Lemma mapM_ok_iff {A B : Type} (f : A -> result B) :
  forall l, is_ok (mapM f l) = true <-> (forall a, In a l -> is_ok (f a) = true).
Proof.
  induction l as [|a l IH]; simpl.
  - split; [intros _ a []|reflexivity].
  - destruct (f a) as [b|e] eqn:Fa.
    + destruct (mapM f l) as [bs|e]; simpl in *.
      * split; [|reflexivity]. intros _ x [<-|Hx]; [now rewrite Fa|].
        now apply IH.
      * split; [discriminate|]. intros H. apply IH. intros x Hx. apply H. now right.
    + simpl. split; [discriminate|]. intros H. specialize (H a (or_introl eq_refl)).
      now rewrite Fa in H.
Qed.

Lemma mapM_ext {A B : Type} (f g : A -> result B) :
  forall l, (forall a, In a l -> f a = g a) -> mapM f l = mapM g l.
Proof.
  induction l as [|a l IH]; simpl; intros H; [reflexivity|].
  rewrite (H a (or_introl eq_refl)), IH; [reflexivity|].
  intros x Hx. apply H. now right.
Qed.

Lemma range_length (n : Z) : 0 <= n -> Z.of_nat (List.length (range n)) = n.
Proof.
  intros Hn. unfold range. rewrite length_map, length_seq. lia.
Qed.

Lemma range_In (n i : Z) : In i (range n) <-> 0 <= i < n.
Proof.
  unfold range. rewrite in_map_iff. split.
  - intros (k & <- & Hk). apply in_seq in Hk. lia.
  - intros Hi. exists (Z.to_nat i). split; [lia|]. apply in_seq. lia.
Qed.

Lemma range_nth (n : Z) (k : nat) :
  (k < List.length (range n))%nat -> nth k (range n) 0 = Z.of_nat k.
Proof.
  unfold range. rewrite length_map, length_seq. intros Hk.
  change 0 with (Z.of_nat 0%nat). rewrite map_nth, seq_nth by assumption. reflexivity.
Qed.

(** The queue never exceeds its bound, and a full queue gives up its oldest
    item for the new one. *)
Lemma deque_append_bounded (d : deque) (x : Z) :
  0 <= maxlen d -> Z.of_nat (List.length (items d)) <= maxlen d ->
  maxlen (deque_append d x) = maxlen d
  /\ Z.of_nat (List.length (items (deque_append d x))) <= maxlen d.
Proof.
  intros Hpos Hlen. unfold deque_append.
  destruct (maxlen d =? 0) eqn:E0; [split; [reflexivity|assumption]|].
  apply Z.eqb_neq in E0.
  destruct (maxlen d <=? Z.of_nat (List.length (items d))) eqn:E1; cbn [maxlen items].
  - split; [reflexivity|]. rewrite length_app. cbn [List.length].
    destruct (items d) as [|y l]; cbn [tl List.length] in *; lia.
  - apply Z.leb_gt in E1. split; [reflexivity|]. rewrite length_app. cbn [List.length]. lia.
Qed.

Example deque_append_evicts_oldest :
  deque_append (mkDeque 3 [1; 2; 3]) 4 = mkDeque 3 [2; 3; 4]
  /\ deque_append (mkDeque 3 [1; 2]) 4 = mkDeque 3 [1; 2; 4]
  /\ deque_append (mkDeque 0 []) 4 = mkDeque 0 [].
Proof. repeat split. Qed.

Example int_discards_fraction :
  int_of_float 2.7 = Ok 2 /\ int_of_float (-2.7) = Ok (-2)
  /\ int_of_float 0.99 = Ok 0 /\ int_of_float 1e20 = Ok (10 ^ 20)
  /\ int_of_float nan = Raise ValueError /\ int_of_float infinity = Raise OverflowError.
Proof. repeat split; vm_compute; reflexivity. Qed.

Example true_division_rounds_once :
  Z_true_div 1 3 = Ok 0.33333333333333331%float
  /\ Z_true_div (-6) 100 = Ok (-0.06)%float
  /\ Z_true_div 0 (-5) = Ok (-0)%float
  /\ Z_true_div 1 0 = Raise ZeroDivisionError
  /\ Z_true_div (2 ^ 2000) 3 = Raise OverflowError
  /\ Z_true_div 3 (2 ^ 1075) = Ok 9.8813129168249309e-324%float.
Proof. repeat split; vm_compute; reflexivity. Qed.

Example format_one_decimal :
  fmt_1f 6 = "6.0"%string /\ fmt_1f 0.25 = "0.2"%string /\ fmt_1f 0.35 = "0.3"%string
  /\ fmt_1f 12.96 = "13.0"%string /\ fmt_1f (-0.01) = "-0.0"%string.
Proof. repeat split; vm_compute; reflexivity. Qed.

Example mean_of_ints :
  mean [100; 110; 120] = Ok (PyInt 110) /\ mean [1; 2; 4] = Ok (PyFloat 2.3333333333333335)
  /\ mean [] = Raise StatisticsError.
Proof. repeat split; vm_compute; reflexivity. Qed.

Example comparison_is_exact :
  py_lt (PyInt (2 ^ 53)) (PyFloat 9007199254740992) = false
  /\ py_lt (PyInt (2 ^ 53 - 1)) (PyFloat 9007199254740992) = true
  /\ py_lt (PyFloat 9007199254740992) (PyInt (2 ^ 53 + 1)) = true
  /\ py_lt (PyFloat nan) (PyInt 0) = false /\ py_gt (PyFloat nan) (PyInt 0) = false.
Proof. repeat split; vm_compute; reflexivity. Qed.

(** ** [int] is truncation toward zero *)

Lemma int_of_float_truncates (f : float) : int_of_float f = spec_truncate (PyFloat f).
Proof.
  unfold int_of_float, spec_truncate.
  destruct (Prim2SF f) as [s|s| |s m e]; try reflexivity.
  f_equal. destruct (0 <=? e) eqn:He.
  - apply Z.leb_le in He. rewrite Z.shiftl_mul_pow2 by assumption.
    destruct s; [|reflexivity]. now rewrite <- Z.mul_opp_l.
  - apply Z.leb_gt in He. rewrite Z.shiftl_div_pow2 by lia.
    assert (Hp : 0 < 2 ^ (- e)) by (apply Z.pow_pos_nonneg; lia).
    destruct s.
    + change (Z.neg m) with (- Z.pos m). rewrite Z.quot_opp_l by lia.
      now rewrite Z.quot_div_nonneg by lia.
    + now rewrite Z.quot_div_nonneg by lia.
Qed.

Lemma py_int_truncates (x : pynum) : py_int x = spec_truncate x.
Proof. destruct x as [z|f]; [reflexivity|apply int_of_float_truncates]. Qed.

(** ** The generation loop *)

Lemma loop_price_spec_entry (self : PriceAnalyzer) (rnd : random) (base : pynum) (i : Z) :
  loop_price self rnd (choice rnd) base i
  = spec_entry (choice rnd) (history_size self) (uniform rnd) base i.
Proof.
  unfold loop_price, spec_entry.
  destruct (choice rnd); unfold bind;
    repeat match goal with
           | |- context [match ?r with Ok _ => _ | Raise _ => _ end] =>
               lazymatch r with
               | py_int _ => fail
               | spec_truncate _ => fail
               | _ => destruct r; [|reflexivity]
               end
           end;
    apply py_int_truncates.
Qed.

Lemma loop_price_size (self other : PriceAnalyzer) rnd tr base i :
  history_size self = history_size other ->
  loop_price self rnd tr base i = loop_price other rnd tr base i.
Proof. intros H. unfold loop_price. now rewrite H. Qed.

(** While there is room for every remaining index, the loop appends the
    prices obtained before the first exception and evicts nothing. *)
Lemma generate_loop_run (rnd : random) (tr : trend) (base : pynum) (n : Z) :
  forall indices acc,
    Z.of_nat (List.length acc) + Z.of_nat (List.length indices) <= n ->
    generate_loop (seeded n acc) rnd tr base indices
    = (seeded n (acc ++ take_ok (loop_price (fresh n) rnd tr base) indices),
       match mapM (loop_price (fresh n) rnd tr base) indices with
       | Ok _ => Ok tt
       | Raise e => Raise e
       end).
Proof.
  induction indices as [|i rest IH]; intros acc Hroom; simpl.
  - now rewrite app_nil_r.
  - rewrite (loop_price_size (seeded n acc) (fresh n)) by reflexivity.
    destruct (loop_price (fresh n) rnd tr base i) as [price|e].
    + assert (Happ : append_price (seeded n acc) price = seeded n (acc ++ [price])).
      { unfold append_price, seeded, deque_append. simpl in *.
        destruct (n =? 0) eqn:E0; [apply Z.eqb_eq in E0; lia|].
        destruct (n <=? Z.of_nat (List.length acc)) eqn:E1;
          [apply Z.leb_le in E1; lia|reflexivity]. }
      rewrite Happ, IH.
      * rewrite <- app_assoc. simpl.
        destruct (mapM (loop_price (fresh n) rnd tr base) rest); reflexivity.
      * rewrite length_app. simpl in *. lia.
    + now rewrite app_nil_r.
Qed.

(** The whole call, in closed form: the new queue holds the prices computed
    before the first exception, and the call returns all of them or raises
    that exception.  Nothing of the previous queue is read. *)
Lemma generate_closed_form (self : PriceAnalyzer) (rnd : random) (cp : pynum) :
  wf self ->
  generate_simulated_history self rnd cp
  = (seeded (history_size self)
       (take_ok (loop_price (fresh (history_size self)) rnd (choice rnd) cp)
          (range (history_size self))),
     mapM (loop_price (fresh (history_size self)) rnd (choice rnd) cp)
       (range (history_size self))).
Proof.
  intros [Hmax Hpos]. unfold generate_simulated_history, deque_clear.
  cbn [history_size price_queue]. rewrite Hmax.
  change (mkPriceAnalyzer (history_size self) (mkDeque (history_size self) []))
    with (seeded (history_size self) []).
  rewrite generate_loop_run by (rewrite range_length by assumption; simpl; lia).
  simpl app.
  destruct (mapM _ (range (history_size self))) as [ps|e] eqn:E; [|reflexivity].
  now rewrite (mapM_take_ok _ _ _ E).
Qed.

Lemma init_wf (n : Z) (self : PriceAnalyzer) : init n = Ok self -> wf self /\ self = fresh n.
Proof.
  unfold init, deque_new, bind.
  destruct (orb (n <? - PY_SSIZE_T_MAX - 1) (PY_SSIZE_T_MAX <? n)); [discriminate|].
  destruct (n <? 0) eqn:E; [discriminate|].
  intros [= <-]. apply Z.ltb_ge in E. repeat split; assumption.
Qed.

Lemma generate_wf (self : PriceAnalyzer) rnd cp :
  wf self ->
  wf (fst (generate_simulated_history self rnd cp))
  /\ history_size (fst (generate_simulated_history self rnd cp)) = history_size self.
Proof.
  intros H. rewrite generate_closed_form by assumption. destruct H as [_ Hpos].
  repeat split; assumption.
Qed.

Lemma after_calls_wf (n : Z) (a : PriceAnalyzer) (calls : list (random * pynum)) :
  init n = Ok a ->
  wf (after_calls a calls) /\ history_size (after_calls a calls) = n.
Proof.
  intros Ha. apply init_wf in Ha. destruct Ha as [Hwf ->].
  unfold after_calls.
  assert (Hgen : forall cs self, wf self -> history_size self = n ->
            wf (fold_left (fun a c => fst (generate_simulated_history a (fst c) (snd c))) cs self)
            /\ history_size
                 (fold_left (fun a c => fst (generate_simulated_history a (fst c) (snd c))) cs self)
               = n).
  { induction cs as [|c cs IH]; intros self Hs Hn; simpl; [now split|].
    destruct (generate_wf self (fst c) (snd c) Hs) as [Hs' Hn'].
    apply IH; [assumption|congruence]. }
  now apply Hgen.
Qed.

(** ** Generation: capacity, entries, replacement *)

(** C3, as stated, fails: a call whose first price does not fit a float
    (an [int] above the float range, or an infinite price) raises
    [OverflowError] after the queue was cleared, and [get_history] then has
    0 entries although [history_size] is 15; with the finite price 1.75e308
    and draws 0.96, 0.96, 1.04 the third product overflows and the queue of
    size 3 is left with 2 entries. *)
Lemma capacity_fails_on_overflow :
  init 15 = Ok (fresh 15)
  /\ generate_simulated_history (fresh 15) steady (PyInt (10 ^ 400))
     = (fresh 15, Raise OverflowError)
  /\ generate_simulated_history (fresh 15) steady (PyFloat infinity)
     = (fresh 15, Raise OverflowError)
  /\ Z.of_nat (List.length (get_history (fresh 15))) <> 15
  /\ snd (generate_simulated_history (fresh 3) jumpy (PyFloat 1.75e308))
     = Raise OverflowError
  /\ List.length (get_history
         (fst (generate_simulated_history (fresh 3) jumpy (PyFloat 1.75e308)))) = 2%nat.
Proof.
  repeat split; try (vm_compute; reflexivity). vm_compute. discriminate.
Qed.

• What the task asks:
Please give an exact copy of the lines above, beginning with the line containing "a (or_introl eq_refl))." and running through the line containing "- intros (k", and of no other lines.

• Output of the task:
    + simpl. split; [discriminate|]. intros H. specialize (H a (or_introl eq_refl)).
      now rewrite Fa in H.
Qed.

Lemma mapM_ext {A B : Type} (f g : A -> result B) :
  forall l, (forall a, In a l -> f a = g a) -> mapM f l = mapM g l.
Proof.
  induction l as [|a l IH]; simpl; intros H; [reflexivity|].
  rewrite (H a (or_introl eq_refl)), IH; [reflexivity|].
  intros x Hx. apply H. now right.
Qed.

Lemma range_length (n : Z) : 0 <= n -> Z.of_nat (List.length (range n)) = n.
Proof.
  intros Hn. unfold range. rewrite length_map, length_seq. lia.
Qed.

Lemma range_In (n i : Z) : In i (range n) <-> 0 <= i < n.
Proof.
  unfold range. rewrite in_map_iff. split.
  - intros (k & <- & Hk). apply in_seq in Hk. lia.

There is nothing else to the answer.